What the exercise asks:
When you reach the line containing "Shallow embedding of" in the records below, start copying exactly, and stop once you have copied the line containing "- A JavaScript number".

Given entries START

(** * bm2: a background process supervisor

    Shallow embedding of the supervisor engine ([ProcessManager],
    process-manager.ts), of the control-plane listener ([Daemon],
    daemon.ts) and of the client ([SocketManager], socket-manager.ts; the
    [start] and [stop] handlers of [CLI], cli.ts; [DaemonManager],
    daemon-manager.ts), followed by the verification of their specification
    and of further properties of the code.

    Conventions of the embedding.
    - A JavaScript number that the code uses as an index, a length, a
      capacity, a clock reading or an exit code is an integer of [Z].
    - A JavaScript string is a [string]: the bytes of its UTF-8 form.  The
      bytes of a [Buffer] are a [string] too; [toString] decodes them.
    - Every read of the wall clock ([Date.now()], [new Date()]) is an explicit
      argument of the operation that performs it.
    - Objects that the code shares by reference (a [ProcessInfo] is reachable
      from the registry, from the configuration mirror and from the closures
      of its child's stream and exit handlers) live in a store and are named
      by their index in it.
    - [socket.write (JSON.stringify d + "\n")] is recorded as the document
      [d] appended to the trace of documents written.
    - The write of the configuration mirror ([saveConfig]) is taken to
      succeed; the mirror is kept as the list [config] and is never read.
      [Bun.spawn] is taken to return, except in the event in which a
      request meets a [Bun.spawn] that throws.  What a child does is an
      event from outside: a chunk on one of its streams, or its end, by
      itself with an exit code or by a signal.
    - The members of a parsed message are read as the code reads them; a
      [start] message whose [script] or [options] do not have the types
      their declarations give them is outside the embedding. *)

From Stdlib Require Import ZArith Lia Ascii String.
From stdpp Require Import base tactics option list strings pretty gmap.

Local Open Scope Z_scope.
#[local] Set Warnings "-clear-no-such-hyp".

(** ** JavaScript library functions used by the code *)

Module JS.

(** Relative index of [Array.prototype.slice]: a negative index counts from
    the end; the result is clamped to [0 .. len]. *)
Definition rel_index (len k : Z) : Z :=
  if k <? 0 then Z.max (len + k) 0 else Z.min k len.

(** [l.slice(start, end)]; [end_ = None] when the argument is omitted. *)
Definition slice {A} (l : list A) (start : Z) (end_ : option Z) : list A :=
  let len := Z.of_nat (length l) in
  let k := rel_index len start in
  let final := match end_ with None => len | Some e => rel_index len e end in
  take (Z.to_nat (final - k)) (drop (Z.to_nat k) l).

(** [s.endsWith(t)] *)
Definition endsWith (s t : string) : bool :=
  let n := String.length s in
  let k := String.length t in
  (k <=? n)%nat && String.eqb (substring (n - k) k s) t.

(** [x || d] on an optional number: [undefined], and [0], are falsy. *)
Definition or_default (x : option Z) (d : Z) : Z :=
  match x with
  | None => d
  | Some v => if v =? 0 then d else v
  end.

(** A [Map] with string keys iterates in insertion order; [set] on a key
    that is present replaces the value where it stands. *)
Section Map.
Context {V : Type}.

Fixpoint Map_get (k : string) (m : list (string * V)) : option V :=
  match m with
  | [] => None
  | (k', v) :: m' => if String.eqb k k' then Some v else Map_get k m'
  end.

Given entries END

Solution for this problem:
    Shallow embedding of the supervisor engine ([ProcessManager],
    process-manager.ts), of the control-plane listener ([Daemon],
    daemon.ts) and of the client ([SocketManager], socket-manager.ts; the
    [start] and [stop] handlers of [CLI], cli.ts; [DaemonManager],
    daemon-manager.ts), followed by the verification of their specification
    and of further properties of the code.

    Conventions of the embedding.
    - A JavaScript number that the code uses as an index, a length, a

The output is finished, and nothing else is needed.